Exercise objective:
Find the word "verification" in the listing, and copy out each line where it turns up.

Material shown:

-- -- --

(* ===== verification/Charset.v ===== *)
(** * Texts in other character sets (src/tcpport/text.go)

    [ReadToStringWithCharset] over any reader.  The encodings are those of
    golang.org/x/text, a parameter. *)

From S2P Require Import Prelude GoBytes GoStrings Unicode Window Reader.

(** [htmlindex.Get], and what [transform.NewReader] with the decoder of an
    encoding makes of the bytes in front of [io.EOF]: the text, and the error
    behind it other than [io.EOF]. *)
Class Encodings := {
  Encoding : Type;
  htmlindex_Get : list byte → error + Encoding;
  NewDecoder : Encoding → list byte → list byte * option error }.

(** [io.ReadAll], which starts with a buffer of 512 bytes. *)
Fixpoint ReadAll {R} `{io_Reader R} (fuel : nat) (r : R) (acc : list byte) : sched (list byte * option error) :=
  match fuel with
  | O => Blocked
  | S fuel =>
      '(b, err, r) ← rd_Read r 512;
      match err with
      | Some EOF => Done (acc ++ b, None)
      | Some e => Done (acc ++ b, Some e)
      | None => ReadAll fuel r (acc ++ b)
      end
  end.

Section charset.
Context {R : Type} `{io_Reader_ok R} `{UnicodeTables} `{Encodings}.

(** [io.ReadAll(transform.NewReader(reader, encoder.NewDecoder()))]: an error
    of the reader comes behind the text in front of it. *)
Definition ReadAll_decoded (fuel : nat) (r : R) (e : Encoding) : sched (list byte * option error) :=
  '(data, err) ← ReadAll fuel r [];
  let '(text, derr) := NewDecoder e data in
  Done (text, match derr with Some e => Some e | None => err end).

Definition utf8_name (charset : list byte) : bool := str_eqb charset (gs "UTF-8") || str_eqb charset (gs "UTF8").
Definition gb_name (charset : list byte) : bool := str_eqb charset (gs "GBK") || str_eqb charset (gs "GB2312").

Definition ReadToStringWithCharset (fuel : nat) (reader : R) (charset : list byte) : sched (list byte * option error) :=
  let charset := ToUpper charset in
  if utf8_name charset then
    '(data, err) ← ReadAll fuel reader [];
    match err with Some e => Done ([], Some e) | None => Done (data, None) end
  else
    let charset := if gb_name charset then gs "GB18030" else charset in
    match htmlindex_Get charset with
    | inl err => Done ([], Some err)
    | inr encoder =>
        '(data, err) ← ReadAll_decoded fuel reader encoder;
        match err with Some e => Done ([], Some e) | None => Done (data, None) end
    end.

(** ** Properties *)

Lemma ReadAll_spec fuel : ∀ r acc, ready r → (length (pending r) < fuel)%nat → ReadAll fuel r acc = Done (acc ++ pending r, None).
Proof.
  induction fuel as [|fuel IH]; intros r acc Hr Hf; [lia|]. cbn [ReadAll]. destruct (decide (pending r = [])) as [Hnil|Hne].
  - destruct (rd_eof r 512 Hr Hnil) as (r' & -> & _). cbn [mbind sched_bind]. by rewrite Hnil.
  - destruct (rd_some r 512 Hr ltac:(lia) Hne) as (b & r' & -> & Hr' & Hp & _ & Hb). cbn [mbind sched_bind].
    specialize (Hb ltac:(lia)). rewrite Hp, length_app in Hf. destruct b as [|x b]; [done|]. simpl in Hf.
    rewrite IH by (done || lia). by rewrite Hp, <-app_assoc.
Qed.

(** What a finished reader comes to: its bytes in UTF-8, whatever the case of
    the name; else the text of the decoder, all names of the Chinese sets
    standing for GB18030; nothing but an error when there is no such encoding
    or the decoder fails. *)
Theorem charset_texts fuel r charset (Hr : ready r) (Hf : (length (pending r) < fuel)%nat) :
  ReadToStringWithCharset fuel r charset = Done
    (if utf8_name (ToUpper charset) then (pending r, None)
     else match htmlindex_Get (if gb_name (ToUpper charset) then gs "GB18030" else ToUpper charset) with
          | inl err => ([], Some err)
          | inr e => match NewDecoder e (pending r) with (text, None) => (text, None) | (_, Some err) => ([], Some err) end
          end).
Proof.
  unfold ReadToStringWithCharset, ReadAll_decoded. destruct (utf8_name _); [by rewrite ReadAll_spec|].
  destruct (htmlindex_Get _) as [err|e]; [done|]. rewrite ReadAll_spec by done. cbn [mbind sched_bind app].
  by destruct (NewDecoder e (pending r)) as [text [err|]].
Qed.
End charset.
Definition err_message (code : Z) (state text : list byte) (msg : MySQLMessage) : MySQLMessage :=
  set_Summary (gs "ERROR " ++ Itoa code ++ gs " (" ++ state ++ gs "): " ++ text)
    (set_ErrorMsg text (set_SQLState state (set_ErrorCode code (set_Type (gs "error") msg)))).

Lemma parseERR_enc code state text msg :
  0 ≤ code < 2 ^ 16 → len state = 5 →
  parseServerPacket (enc_err code state text) msg = Ret (err_message code state text msg).
Proof.
  intros Hc Hs. pose proof (len_nonneg text).
  unfold parseServerPacket, enc_err. cbn [app]. change (beq ResponseERR 10) with false. cbn [andb].
  rewrite decide_False by (intros [?|?]; done). rewrite decide_True by done. unfold parseERR.
  set (p := ResponseERR :: le_bytes 2 code ++ Byte.x23 :: state ++ text).
  assert (Hp : len p = 9 + len text) by (unfold p; len_simpl; lia).
  rewrite Hp. destruct (Z.leb_spec 3 (9 + len text)), (Z.ltb_spec 3 (9 + len text)); try lia.
  unfold le_at.
  assert (sub p 1 (1 + 2) = Ret (le_bytes 2 code)) as ->.
  { apply (sub_mid [ResponseERR] (le_bytes 2 code)); len_simpl; lia. }
  cbn [mbind go_bind]. rewrite (le_uint_bytes 2) by lia. cbn [mbind go_bind].
  change (index p 3) with (Ret Byte.x23). cbn [mbind go_bind]. byte_cases.
  assert (sub p 4 9 = Ret state) as ->.
  { apply (sub_mid (ResponseERR :: le_bytes 2 code ++ [Byte.x23]) state text); len_simpl; lia. }
  assert (sub p 9 (9 + len text) = Ret text) as ->.
  { unfold p. rewrite <-(app_nil_r text) at 1.
    pose proof (sub_mid (ResponseERR :: le_bytes 2 code ++ Byte.x23 :: state) text [] 9 (9 + len text)) as Hm.
    rewrite <-Hm by (len_simpl; lia). f_equal. }
  done.
Qed.

(** ** The detector *)

Lemma DetectMySQL_returns data : returns (DetectMySQL data) (λ _, True).
Proof.
  unfold DetectMySQL. destruct (Z.ltb_spec (len data) 4); [by apply returns_Ret|].
  do 3 (eapply returns_bind; [apply returns_index; lia|]; intros ? _).
  pose proof (le24_range a a0 a1). destruct (_ || _); [by apply returns_Ret|].
  unfold uint32. rewrite uint_small by lia. destruct (Z.leb_spec (4 + le24 a a0 a1) (len data)).
  - eapply returns_bind; [apply returns_sub; lia|]. intros p _. destruct p as [|b p]; [by apply returns_Ret|].
    destruct (mysql_marker b); [by apply returns_Ret|].
    eapply returns_bind; [apply readLenEncInt_returns; lia|]. intros [n q] _. by apply returns_Ret.
  - destruct (Z.ltb_spec 4 (len data)); [|by apply returns_Ret].
    eapply returns_bind; [apply returns_index; lia|]. intros. by apply returns_Ret.
Qed.
(* ===== verification/WebSocket.v ===== *)
(** * WebSocket (src/websocketport)

    The frame reader with its masking, the detector and the printer. *)

From S2P Require Import Prelude GoBytes GoStrings Unicode Window Reader.

Definition OpContinuation : Z := 0.
Definition OpText : Z := 1.
Definition OpBinary : Z := 2.
Definition OpClose : Z := 8.
Definition OpPing : Z := 9.
Definition OpPong : Z := 10.

Definition OpcodeName (op : Z) : list byte :=
  if op =? OpContinuation then gs "Continuation"
  else if op =? OpText then gs "Text"
  else if op =? OpBinary then gs "Binary"
  else if op =? OpClose then gs "Close"
  else if op =? OpPing then gs "Ping"
  else if op =? OpPong then gs "Pong"
  else gs "Unknown(0x" ++ fmt_x op ++ gs ")".

Record WebSocketMessage := mkWSMessage {
  OpCode : Z; OpName : list byte; PayloadLen : Z; Payload : list byte;
  IsText : bool; IsBinary : bool; IsControl : bool; ws_FIN : bool;
  Direction : list byte; Summary : list byte }.

Section websocket.
Context `{UnicodeTables}.

(** [opcode := b0 & 0x0F]; the length in [b1] is not looked at. *)
Definition isValidWebSocketFrameStart (b0 b1 : byte) : bool :=
  let opcode := Z.land (bz b0) 15 in
  bool_decide (opcode ∈ [OpContinuation; OpText; OpBinary; OpClose; OpPing; OpPong]).

Definition DetectWebSocket (data : list byte) : bool :=
  match data with
  | [] => false
  | b0 :: tl =>
      let lower := ToLower data in
      if Contains data crlf
         && ((Contains lower (gs "upgrade:") && Contains lower (gs "websocket"))
             || (Contains lower (gs "101") && Contains lower (gs "switching")))
      then true
      else match tl with b1 :: _ => isValidWebSocketFrameStart b0 b1 | [] => false end
  end.

(** [for i := range payload { payload[i] ^= maskKey[i%4] }] *)
Definition unmask (maskKey payload : list byte) : list byte :=
  imap (λ i b, to_byte (Z.lxor (bz b) (bz (nth (i mod 4) maskKey Byte.x00)))) payload.

(** [opcode > 0xA || (opcode > 2 && opcode < 8)] *)
Definition bad_opcode (opcode : Z) : bool := (10 <? opcode) || ((2 <? opcode) && (opcode <? 8)).

(** The payload length: seven bits, or two or eight bytes that follow. *)
Definition read_length (payloadLen7 : Z) : parser Z :=
  if payloadLen7 =? 126 then
    extLen ← wrap (gs "websocket: failed to read extended length (16-bit): ") (read_n 2);
    v ← lift (be_uint 2 extLen); mret v
  else if payloadLen7 =? 127 then
    extLen ← wrap (gs "websocket: failed to read extended length (64-bit): ") (read_n 8);
    v ← lift (be_uint 8 extLen); mret (int64 v)
  else mret payloadLen7.

Definition truncate200 (q : list byte) : list byte :=
  if 200 <? len q then ztake 200 q ++ gs "..." else q.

-- -- --

Exercise solution:
(* ===== verification/Charset.v ===== *)
(* ===== verification/WebSocket.v ===== *)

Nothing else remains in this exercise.